Hace un año andábamos de Bicentenario, –¿se acuerda todavía o ya ha desechado por completo el disfraz de orgulloso ciudadano que vive en un sueño?– y creímos entonces que la sombra de nuestra ciudad refrescaba a un país que por ese entonces empezaba a calentarse demasiado. Creímos que aquel día de primavera adelantada nos garantizaba otra primavera en la que podríamos conjugar el futuro. Hicimos bien los deberes y nos tiramos a la calle para ver cómo la ciudad se convertía en un mundo de ficción igual que el del senador Onésimo Sánchez de García Márquez, –no está mal releer el cuento de cuando en cuando– y para contemplar cómo «los aceites de la felicidad harían crecer legumbres en el caliche y colgajos de trinitarias en las ventanas». Y prendimos en nuestros corazones aquella escarapela –un poco mamarrachera– que nos legitimaba como ciudadanos del centro del universo. Y nos lo creímos. Y corrimos estrenando las calles y nos bebimos el aire limpio de aquellos días tan azules, ¿se acuerda? Y poco más. No hay por qué forzar los recuerdos ni aliñar la realidad, por muy cruda que nos resulte. Una cosa es lo que pasó y otra muy distinta es lo que nos hubiera gustado que pasara.

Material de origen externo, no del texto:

(** * Spaced-repetition scheduling: the SM-2 variant of
      [src/utils/spacedRepetition.ts] and the review-schedule store built on it.

    Conventions of the embedding.
    - A JavaScript [number] that holds a count, a quality score, a number of
      days or a timestamp in milliseconds is a [Z]; one that holds a fraction
      (ease factor, multipliers, averages) is an exact rational [Q], compared
      with [==].  Decimal literals denote their decimal value and [Math.round]
      is rounding half up, [floor (x + 1/2)]: the rounding error of binary64
      arithmetic is left out ([Binary64.scenarioB_binary64] replays the one
      scenario with concrete fractions in binary64).
    - A [Date] is its [getTime()] value, milliseconds since the epoch, and so
      is the ISO string the store keeps for it; the range limit of [Date] is
      not modelled.  Where SQL compares two such strings ([<=], [MIN],
      [ORDER BY]) it compares them byte by byte, which is the order of
      [ISO.leb] and is the order of the instants for years 0 to 9999.
    - The tags [ConfidenceLevel], [Room] and [Difficulty] are strings in the
      source; every [switch] over them has a [default] branch, so each type
      has one more constructor standing for any unrecognised string. *)

From Stdlib Require Import ZArith QArith Qround Qminmax Lia Lqa PrimFloat.
From stdpp Require Import gmap strings list pretty sorting.

#[local] Open Scope Z_scope.

(** ** JavaScript numerics *)

Module JS.

(** [Math.round]: the nearest integer, halves towards +infinity. *)
Definition Math_round (x : Q) : Z := Qfloor (x + (1 # 2)).

(** [Math.ceil]. *)
Definition Math_ceil (x : Q) : Z := Qceiling x.

End JS.

(** ** Tags and the review context ([types/battle], [types/review]) *)

Inductive ConfidenceLevel := certeza | duvida | chute | confidence_unknown.
Inductive Room := triagem | vermelha | amarela | verde | room_unknown.
Inductive Difficulty := hard | easy | medium | difficulty_unknown.

Record ReviewContext := {
  isCorrect : bool;
  confidence : ConfidenceLevel;
  room : Room;
  difficulty : Difficulty
}.

(** The four scheduling numbers [computeNextSchedule] reads from a previous
    schedule. *)
Record PreviousSchedule := {
  prev_repetitions : Z;
  prev_intervalDays : Z;
  prev_easeFactor : Q;
  prev_correctStreak : Z
}.

Record ReviewScheduleUpdate := {
  upd_repetitions : Z;
  upd_intervalDays : Z;
  upd_easeFactor : Q;
  upd_nextReviewAt : Z;
  upd_correctStreak : Z;
  upd_lastResult : Z
}.

(** Milliseconds in a day, [24 * 60 * 60 * 1000]. *)
Definition DAY_MS : Z := 24 * 60 * 60 * 1000.

(** ** The scheduling algorithm ([spacedRepetition.ts]) *)

Definition mapQuality (isCorrect : bool) (confidence : ConfidenceLevel) : Z :=
  if isCorrect then
    match confidence with
    | certeza => 5
    | duvida => 4
    | chute => 3
    | confidence_unknown => 4
    end
  else
    match confidence with certeza => 1 | _ => 2 end.

Definition getRoomMultiplier (room : Room) : Q :=
  match room with
  | triagem => 0.6
  | vermelha => 0.7
  | amarela => 0.85
  | verde => 1.15
  | room_unknown => 1.0
  end.

Definition getDifficultyMultiplier (difficulty : Difficulty) : Q :=
  match difficulty with
  | hard => 0.85
  | easy => 1.1
  | medium => 1.0
  | difficulty_unknown => 1.0
  end.

Definition updateEaseFactor (currentEF : Q) (quality : Z) : Q :=
  let q := inject_Z quality in
  let newEF := (currentEF + (0.1 - (5 - q) * (0.08 + (5 - q) * 0.02)))%Q in
  Qmin 2.6 (Qmax 1.3 newEF).

Definition calculateBaseInterval
    (repetitions previousInterval : Z) (easeFactor : Q) (quality : Z) : Z :=
  if quality <? 3 then 1
  else if repetitions =? 0 then 1
  else if repetitions =? 1 then 6
  else JS.Math_round (inject_Z previousInterval * easeFactor).

Definition applyContextualAdjustments
    (baseInterval : Z) (context : ReviewContext) (correctStreak : Z) : Z :=
  let quality := mapQuality (isCorrect context) (confidence context) in
  let roomMultiplier := getRoomMultiplier (room context) in
  let difficultyMultiplier := getDifficultyMultiplier (difficulty context) in
  let adjustedInterval :=
    Z.max 1 (JS.Math_round
               (inject_Z baseInterval * roomMultiplier * difficultyMultiplier)) in
  if isCorrect context && (4 <=? quality) && (3 <=? correctStreak)
  then JS.Math_round (inject_Z adjustedInterval * 1.1)
  else adjustedInterval.

(** [now] is the value of the one [Date.now()] the function evaluates, when
    it builds [nextReviewAt]. *)
Definition computeNextSchedule
    (now : Z) (previousSchedule : option PreviousSchedule)
    (context : ReviewContext) : ReviewScheduleUpdate :=
  let quality := mapQuality (isCorrect context) (confidence context) in
  let prevReps := from_option prev_repetitions 0 previousSchedule in
  let prevInterval := from_option prev_intervalDays 1 previousSchedule in
  let prevEF := from_option prev_easeFactor 2.5%Q previousSchedule in
  let prevStreak := from_option prev_correctStreak 0 previousSchedule in
  let newEF := updateEaseFactor prevEF quality in
  let newRepetitions := if quality <? 3 then 0 else prevReps + 1 in
  let baseInterval :=
    calculateBaseInterval newRepetitions prevInterval newEF quality in
  let newStreak := if isCorrect context then prevStreak + 1 else 0 in
  let finalInterval :=
    applyContextualAdjustments baseInterval context newStreak in
  let nextReviewAt := now + finalInterval * DAY_MS in
  {| upd_repetitions := newRepetitions;
     upd_intervalDays := finalInterval;
     upd_easeFactor := newEF;
     upd_nextReviewAt := nextReviewAt;
     upd_correctStreak := newStreak;
     upd_lastResult := quality |}.

(** [now] is the value of [new Date().getTime()] in each of the three
    functions below. *)
Definition isOverdue (now nextReviewAt threshold : Z) : bool :=
  let timeDiff := now - nextReviewAt in
  threshold * DAY_MS <? timeDiff.

Definition getDaysUntilReview (now nextReviewAt : Z) : Z :=
  let timeDiff := nextReviewAt - now in
  JS.Math_ceil (inject_Z timeDiff / inject_Z DAY_MS).

Inductive UrgencyLevel := overdue | due_today | due_soon | scheduled.

Definition getUrgencyLevel (now nextReviewAt : Z) : UrgencyLevel :=
  let daysUntil := getDaysUntilReview now nextReviewAt in
  if daysUntil <? 0 then overdue
  else if daysUntil =? 0 then due_today
  else if daysUntil <=? 2 then due_soon
  else scheduled.

Definition scenarioB_prev : PreviousSchedule :=
  {| prev_repetitions := 2; prev_intervalDays := 10;
     prev_easeFactor := 2.0; prev_correctStreak := 4 |}.

Definition scenarioB_ctx : ReviewContext :=
  {| isCorrect := true; confidence := certeza; room := verde; difficulty := easy |}.

(** ** The review-schedule store ([upsertQuestionSchedule], [getReviewStats])

    The store functions run SQL against the [review_schedules] and
    [study_topics] tables, read the wall clock and draw a random id suffix.
    A row of [review_schedules] is a record whose fields stand in the column
    order of the [INSERT] statement, the order in which
    [getScheduleByQuestionId] reads the array [db.exec] returns for a row.
    [stmt.getAsObject()] returns a row as an object keyed by column name,
    and binding [undefined] to a statement parameter throws.  The optional
    fields of the [ReviewSchedule] interface are nullable columns.  The
    tables are created by [schema.sql], which is not among the sources: they
    are lists of rows here, with no constraint beyond the types of the
    columns. *)

Inductive ItemType := item_question | item_topic.

#[global] Instance ItemType_eq_dec : EqDecision ItemType.
Proof. solve_decision. Defined.

#[global] Instance Room_eq_dec : EqDecision Room.
Proof. solve_decision. Defined.

Module rs.
Record row := {
  id : string;                               (* column 0 *)
  item_type : ItemType;                      (* 1 *)
  item_id : string;                          (* 2 *)
  topic_id : option string;                  (* 3 *)
  subject_id : option string;                (* 4 *)
  repetitions : Z;                           (* 5 *)
  interval_days : Z;                         (* 6 *)
  ease_factor : Q;                           (* 7 *)
  correct_streak : Z;                        (* 8 *)
  last_review : option Z;                    (* 9 *)
  next_review_at : Z;                        (* 10 *)
  last_result : option Z;                    (* 11 *)
  last_confidence : option ConfidenceLevel;  (* 12 *)
  last_room : option Room;                   (* 13 *)
  created_at : Z;                            (* 14 *)
  updated_at : Z                             (* 15 *)
}.
End rs.

(** A row of [study_topics], as far as the store reads it. *)
Record TopicRow := { t_id : string; t_subject_id : option string }.

Record DB := {
  review_schedules : list rs.row;
  study_topics : list TopicRow
}.

(** The part of a [Question] the store reads.  ([question.subjectName] is
    read as well, but both branches of that conditional are [undefined].) *)
Record Question := { question_id : string; question_topicId : string }.

Module ReviewSchedule.
Record t := {
  id : string;
  itemType : ItemType;
  itemId : string;
  topicId : option string;
  subjectId : option string;
  repetitions : Z;
  intervalDays : Z;
  easeFactor : Q;
  correctStreak : Z;
  lastReview : option Z;
  nextReviewAt : Z;
  lastResult : option Z;
  lastConfidence : option ConfidenceLevel;
  lastRoom : option Room;
  createdAt : Z;
  updatedAt : Z
}.
End ReviewSchedule.

Record DueByRoom := {
  due_triagem : Z; due_vermelha : Z; due_amarela : Z; due_verde : Z
}.

Record StreakData := { averageStreak : Q; longestStreak : Z }.

Record ReviewStats := {
  totalDue : Z;
  dueByRoom : DueByRoom;
  dueBySubject : gmap string Z;
  nextReviewDate : option Z;
  streakData : StreakData
}.

(** *** JavaScript [undefined], and calls that throw *)

(** The value [undefined]. *)
Inductive JsUndefined := undefined.

(** [v ?? d] when [v] is [undefined]. *)
Definition nullish {A : Type} (v : JsUndefined) (d : A) : A := d.

(** What is thrown.  sql.js throws the string ["Wrong API use : tried to
    bind a value of an unknown type (undefined)."] when a statement
    parameter is [undefined]. *)
Inductive Thrown := WrongApiUse.

(** How a call ends: it returns a value or it throws. *)
Inductive Completion (A : Type) :=
  | Returns (a : A)
  | Throws (e : Thrown).

Arguments Returns {A} a.
Arguments Throws {A} e.

(** *** The world the store functions run in

    [ticks] counts the clock reads made so far and [draws] the calls of
    [Math.random]; the values they return are given by [clock] and
    [random]. *)

Record World := { db : DB; ticks : nat; draws : nat }.

Definition M (A : Type) : Type := World -> A * World.
(** ** The fallback and the markers *)


(** X25.  [extract_kyc_variables_from_response] returns, for each of the two
    variables, whether its [=true] marker occurs in the text; the [=false]
    markers have no effect.  A flag that is set for a text is set for every
    text that contains it. *)
Theorem extract_kyc_variables_true_wins (response_text before after : string) :
  extract_kyc_variables_from_response response_text
  = (Py.contains "COMPLETION_STATUS=true" response_text,
     Py.contains "SHOW_REGISTER_BUTTON=true" response_text) ∧
  ((extract_kyc_variables_from_response response_text).1 = true →
   (extract_kyc_variables_from_response (before +:+ response_text +:+ after)).1 = true) ∧
  ((extract_kyc_variables_from_response response_text).2 = true →
   (extract_kyc_variables_from_response (before +:+ response_text +:+ after)).2 = true).
Proof.
  assert (∀ s, extract_kyc_variables_from_response s
               = (Py.contains "COMPLETION_STATUS=true" s,
                  Py.contains "SHOW_REGISTER_BUTTON=true" s)) as Hex.
  { intros s. unfold extract_kyc_variables_from_response.
    destruct (Py.contains "COMPLETION_STATUS=true" s),
             (Py.contains "SHOW_REGISTER_BUTTON=true" s);
      repeat case_match; done. }
  split; [apply Hex|]. rewrite !Hex. cbn [fst snd].
  split; intros Hc; by apply contains_app_l, contains_app_r.
Qed.

(* ===================================================================== *)
(** * The properties above at the sample data *)
(* ===================================================================== *)


(** X9 at the store that holds Ann's session, when a token is issued to
    Jane. *)
Lemma issuance_leaves_other_users_witness :
  sessions_of "u-ann" (AuthService.generate_jwt_token MongoUp 2000 "conv-9" jane_doc
                         ann_issue.2).2
  = sessions_of "u-ann" ann_issue.2 ∧
  sessions_of "u-ann" ann_issue.2 ≠ [].
Proof.
  split; [|discriminate].
  destruct (issuance_leaves_other_users 2000 "conv-9" jane_doc ann_issue.2 "u-ann")
    as (H & _).
  - vm_compute. apply NoDup_singleton.
  - discriminate.
  - exact H.
Defined.
Lemma is_kind_other k k' b : kind_of b = k' -> k' <> k -> is_kind k b = false.
Proof. intros E Hne. apply is_kind_false. congruence. Qed.

Lemma partition_step_kind acc block :
  partition_step acc block =
  match kind_of block with
  | Skipped | DroppedText => Some acc
  | Throws => None
  | Thinking =>
      Some {| thinkingBlocks := thinkingBlocks acc ++ [block];
              textBlocks := textBlocks acc;
              toolBlocks := toolBlocks acc;
              otherBlocks := otherBlocks acc |}
  | KeptText =>
      Some {| thinkingBlocks := thinkingBlocks acc;
              textBlocks := textBlocks acc ++ [block];
              toolBlocks := toolBlocks acc;
              otherBlocks := otherBlocks acc |}
  | Tool =>
      Some {| thinkingBlocks := thinkingBlocks acc;
              textBlocks := textBlocks acc;
              toolBlocks := toolBlocks acc ++ [block];
              otherBlocks := otherBlocks acc |}
  | Other =>
      Some {| thinkingBlocks := thinkingBlocks acc;
              textBlocks := textBlocks acc;
              toolBlocks := toolBlocks acc;
              otherBlocks := otherBlocks acc ++ [block] |}
  end.
Proof.
  unfold partition_step, kind_of.
  destruct (negb (truthy block)); [reflexivity|].
  destruct (is_thinking_type block); [reflexivity|].
  destruct (type_is "text" block).
  - destruct (field "text" block) as [[| | |s| |]|]; try reflexivity.
    now destruct (negb (JsString.is_empty (JsString.trim s))
                  && negb (String.eqb (JsString.trim s) "(no content)"))%bool.
  - now destruct (type_is "tool_use" block).
Qed.
(** ** Timers *)

(** The observations of four timer datagrams, as [monitor] stores them. *)
Lemma timer_observations_decoded (ind : Z) :
  timers (apply_packets ind
            (concat (map handleMessage ["t:5|ms"; "t:1|ms"; "t:9|ms"; "t:3|ms"]))
            empty_store) !! "t"
  = Some (map F64.of_Z [5; 1; 9; 3]).
Proof. by vm_compute. Qed.



(** ** Counters *)

(** C3 as stated fails: one sample "hits:1|c|@0.3" leaves the count 3,
    whereas 1 / 0.3 is 10/3. *)
Lemma counter_extrapolation_counterexample :
  exists st c q,
    monitor amd64_indefinite default_config (receive ["hits:1|c|@0.3"])
            empty_store = Some (st, [])
    /\ counters st !! "hits" = Some c
    /\ exact_extrapolation [("1", "0.3")] = Some q
    /\ ~ (inject_Z c == q)%Q.
Proof.
  unfold receive. rewrite monitor_receive.
  eexists _, 3, (10 # 3)%Q.
  split; [reflexivity|]. split; [by vm_compute|]. split; [by vm_compute|].
  by intros H.
Qed.

(** C3 (amended).  For every sequence of counter samples of one bucket,
    received from a count of 0, the count in the store is the sum of the
    increments [int(float32(v_i) * (1 / r_i))], each computed in float32
    and cut to an integer, reduced to an [int]; ten samples
    "hits:1|c|@0.1" make exactly 100. *)
Theorem counter_accumulates_increments (ind : Z) (cfg : Config) (b : string)
    (ps : list Packet) (st : Store) :
  Forall (fun s => Bucket s = b /\ is_counter_packet s = true) ps ->
  at_key 0 (counters st) b = 0 ->
  (exists st',
     monitor ind cfg (map Recv ps) st = Some (st', [])
     /\ at_key 0 (counters st') b = wrap64 (sum_increments ind ps))
  /\ (exists st',
        monitor ind cfg (receive (replicate 10 "hits:1|c|@0.1")) empty_store
        = Some (st', [])
        /\ counters st' !! "hits" = Some 100).
Proof.
  intros Hall H0. split.
  - rewrite monitor_receive. eexists. split; [reflexivity|].
    destruct ps as [|s ps]; [exact H0|].
    rewrite (apply_counter_packets ind b) by done. by rewrite H0.
  - unfold receive. rewrite monitor_receive.
    eexists. split; [reflexivity|]. by vm_compute.
Qed.

Lemma counter_accumulates_increments_witness :
  let ps := [ mkPacket "hits" "1" "c" (F32.of_Z 1);
              mkPacket "hits" "2" "c" (F32.of_Z 1) ] in
  Forall (fun s => Bucket s = "hits" /\ is_counter_packet s = true) ps
  /\ exists st',
       monitor amd64_indefinite default_config (map Recv ps) empty_store
       = Some (st', [])
       /\ at_key 0 (counters st') "hits"
          = wrap64 (sum_increments amd64_indefinite ps).
Proof.
  intros ps.
  assert (Forall (fun s => Bucket s = "hits" /\ is_counter_packet s = true) ps)
    as Hall.
  { repeat constructor. }
  split; [exact Hall|].
  exact (proj1 (counter_accumulates_increments amd64_indefinite default_config
                  "hits" ps empty_store Hall eq_refl)).
Defined.

(** C4 (defect of the code).  The rate of a counter should be its count
    divided by the flush interval in seconds: 10 for a count of 100 and
    the interval of 10.  The code divides by
    [interval * time.Second / 1e3], that is by 10,000,000: the rate written
    is 100 / 10^7, below 1. *)
Theorem counter_rate_divides_by_microseconds :
  (forall c, counter_rate default_config c
             = F64.div (F64.of_Z c) (F64.of_Z 10000000))
  /\ counter_rate default_config 100 <> F64.of_Z 10
  /\ F64.ltb (counter_rate default_config 100) (F64.of_Z 1) = true
  /\ submit default_config 0 (mkStore {["hits" := 100]} ∅ ∅)
     = Some ([ mkLine "stats.hits"
                      (VFloat (F64.div (F64.of_Z 100) (F64.of_Z 10000000))) 0;
               mkLine "stats.counters.hits" (VInt 100) 0;
               mkLine "stats.statsd.numStats" (VInt 1) 0 ],
             mkStore {["hits" := 0]} ∅ ∅).
Proof.
  split; [intros c; unfold counter_rate; f_equal|].
  split; [by vm_compute|]. split; by vm_compute.
Qed.

(** C5 as stated fails: a counter bucket sampled once is reported again,
    with the count 0, by a flush that follows a window without any
    sample. *)
Lemma idle_counter_counterexample :
  exists st out1 out2,
    monitor amd64_indefinite default_config
            (receive ["a:1|c"] ++ [Tick 0; Tick 10]) empty_store
    = Some (st, [out1; out2])
    /\ mkLine "stats.counters.a" (VInt 0) 10 ∈ out2.
Proof.
  eexists _, _, _. split; [by vm_compute|].
  apply elem_of_cons; right. apply elem_of_cons; by left.
Qed.

(** C5 (amended).  At every flush each counter bucket of the store is
    reported, with its rate and its count, whether or not it received a
    sample since the previous flush; the flush leaves the bucket in the
    store with the count 0, so that the next flush reports it again. *)
Theorem counters_in_store_are_reported (cfg : Config) (now : Z)
    (st st' : Store) (out : list Line) (s : string) (c : Z) :
  submit cfg now st = Some (out, st') ->
  counters st !! s = Some c ->
  mkLine (statsPrefix cfg +:+ s) (VFloat (counter_rate cfg c)) now ∈ out
  /\ mkLine (countersPrefix cfg +:+ s) (VInt c) now ∈ out
  /\ counters st' !! s = Some 0.
Proof.
  intros Hsub Hs. apply submit_inv in Hsub as (-> & tl & -> & _).
  assert (forall l, l ∈ counter_lines cfg now (s, c) ->
            l ∈ flat_map (counter_lines cfg now) (map_to_list (counters st)))
    as Hin.
  { intros l Hl. apply list_elem_of_In, in_flat_map. exists (s, c).
    split; apply list_elem_of_In; [by apply elem_of_map_to_list|done]. }
  split; [|split].
  - apply elem_of_app; left. apply Hin. apply elem_of_cons; by left.
  - apply elem_of_app; left. apply Hin.
    apply elem_of_cons; right. apply elem_of_cons; by left.
  - simpl. by rewrite lookup_fmap, Hs.
Qed.

Lemma counters_in_store_are_reported_witness :
  mkLine "stats.counters.hits" (VInt 0) 10
    ∈ [ mkLine "stats.hits" (VFloat F64.zero) 10;
        mkLine "stats.counters.hits" (VInt 0) 10;
        mkLine "stats.statsd.numStats" (VInt 1) 10 ].
Proof.
  refine (proj1 (proj2 (counters_in_store_are_reported default_config 10
            (mkStore {["hits" := 0]} ∅ ∅) (mkStore {["hits" := 0]} ∅ ∅)
            _ "hits" 0 _ _))); by vm_compute.
Defined.

(** ** The store after a flush *)

(** C6.  After a flush that completes every counter is 0, every timer
    bucket is still in the store with an empty list, and the gauges are the
    ones before the flush.  The flush completes for every percentile
    threshold between -99 and 199. *)
Theorem flush_resets_counters_and_timers (cfg : Config) (now : Z)
    (st : Store) :
  (- 100 < percentThreshold cfg < 200 -> timers_bounded st ->
   is_Some (submit cfg now st))
  /\ forall out st',
       submit cfg now st = Some (out, st') ->
       (forall k c, counters st' !! k = Some c -> c = 0)
       /\ (forall k, is_Some (counters st !! k) -> counters st' !! k = Some 0)
       /\ (forall k t, timers st' !! k = Some t -> t = [])
       /\ (forall k, is_Some (timers st !! k) -> timers st' !! k = Some [])
       /\ gauges st' = gauges st.
Proof.
  split; [apply submit_total|].
  intros out st' (-> & _)%submit_inv. simpl. repeat split.
  - intros k c. rewrite lookup_fmap. by destruct (counters st !! k); intros [=].
  - intros k [c Hc]. by rewrite lookup_fmap, Hc.
  - intros k t. rewrite lookup_fmap. by destruct (timers st !! k); intros [=].
  - intros k [t Ht]. by rewrite lookup_fmap, Ht.
Qed.

Lemma flush_resets_counters_and_timers_witness :
  timers (mkStore {["hits" := 0]} {["t" := []]} {["temp" := 7]}) !! "t"
  = Some [].
Proof.
  refine (proj1 (proj2 (proj2 (proj2
            (proj2 (flush_resets_counters_and_timers default_config 0
                      (mkStore {["hits" := 100]}
                               {["t" := [F64.of_Z 5; F64.of_Z 1]]}
                               {["temp" := 7]}))
                   _ (mkStore {["hits" := 0]} {["t" := []]} {["temp" := 7]})
                   _)))) "t" _).
  - by vm_compute.
  - eexists. by vm_compute.
Defined.

(** ** numStats *)

(** C7 as stated fails: after one counter sample and a flush, the next
    flush, of a window without any sample, still writes numStats 1, though
    no counter bucket had activity and the store holds no gauge and no
    timer. *)
Lemma numStats_counterexample :
  exists st out1 out2,
    monitor amd64_indefinite default_config
            (receive ["a:1|c"] ++ [Tick 0; Tick 10]) empty_store
    = Some (st, [out1; out2])
    /\ last out2 = Some (mkLine "stats.statsd.numStats" (VInt 1) 10)
    /\ Z.of_nat (length (active_counters []))
       + Z.of_nat (size (gauges st)) + Z.of_nat (size (timers st)) = 0.
Proof. eexists _, _, _. split; [by vm_compute|]. split; by vm_compute. Qed.

(** C7 (amended).  The last line of a flush is numStats, and its value is
    the number of counter buckets of the store (with or without activity
    in the window) plus the number of gauge buckets plus the number of
    timer buckets (with or without observations). *)
Theorem numStats_counts_buckets (cfg : Config) (now : Z) (st st' : Store)
    (out : list Line) :
  submit cfg now st = Some (out, st') ->
  last out
  = Some (mkLine (statsPrefix cfg +:+ "statsd.numStats")
                 (VInt (Z.of_nat (size (counters st))
                        + Z.of_nat (size (gauges st))
                        + Z.of_nat (size (timers st)))) now).
Proof.
  intros (_ & tl & -> & _)%submit_inv.
  by rewrite !app_assoc, last_snoc.
Qed.

Lemma numStats_counts_buckets_witness :
  last [ mkLine "stats.hits" (VFloat F64.zero) 10;
         mkLine "stats.counters.hits" (VInt 0) 10;
         mkLine "stats.gauges.temp" (VInt 7) 10;
         mkLine "stats.statsd.numStats" (VInt 2) 10 ]
  = Some (mkLine "stats.statsd.numStats" (VInt 2) 10).
Proof.
  refine (numStats_counts_buckets default_config 10
            (mkStore {["hits" := 0]} ∅ {["temp" := 7]})
            (mkStore {["hits" := 0]} ∅ {["temp" := 7]}) _ _).
  by vm_compute.
Defined.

Esta semana, por aquello del aniversario, se hacía balance –otra vez– de lo que supuso para nuestra ciudad la celebración del Bicentenario. Y, en efecto, todas las voces coinciden en lo del brillo y el oropel, como si el recuerdo nos hubiera cegado por completo. Pero es ahí, justamente donde actúa el bálsamo de una memoria selectiva, maleable y consentida. Una memoria caprichosa.

Desde quienes dicen que aún es pronto para valorar los efectos en la ciudad –¡y eso que ha pasado un año!– hasta quienes se contentan con la de hermanamientos que nos están pidiendo desde Iberoamérica, pasando por lo que apuran un vaso que ya traían medio vacío y se colocan directamente en la frontera de la hostilidad, nadie ve la realidad de la misma manera.

La memoria, no hay que perderlo de vista, es como los metales, brillante, pero dúctil y maleable. Muy maleable. Por eso, aprovéchese y moldéela usted mismo, antes de que la historia se encargue de darle un tinte de oficialidad borrando todo rastro de «yo sí que estuve allí» y quédese con aquello que le conforte el ánimo. Recree un Bicentenario a la medida de sus necesidades y deje correr todo lo demás. Al fin y a cabo, nadie estará aquí para contarlo en el Tricentenario.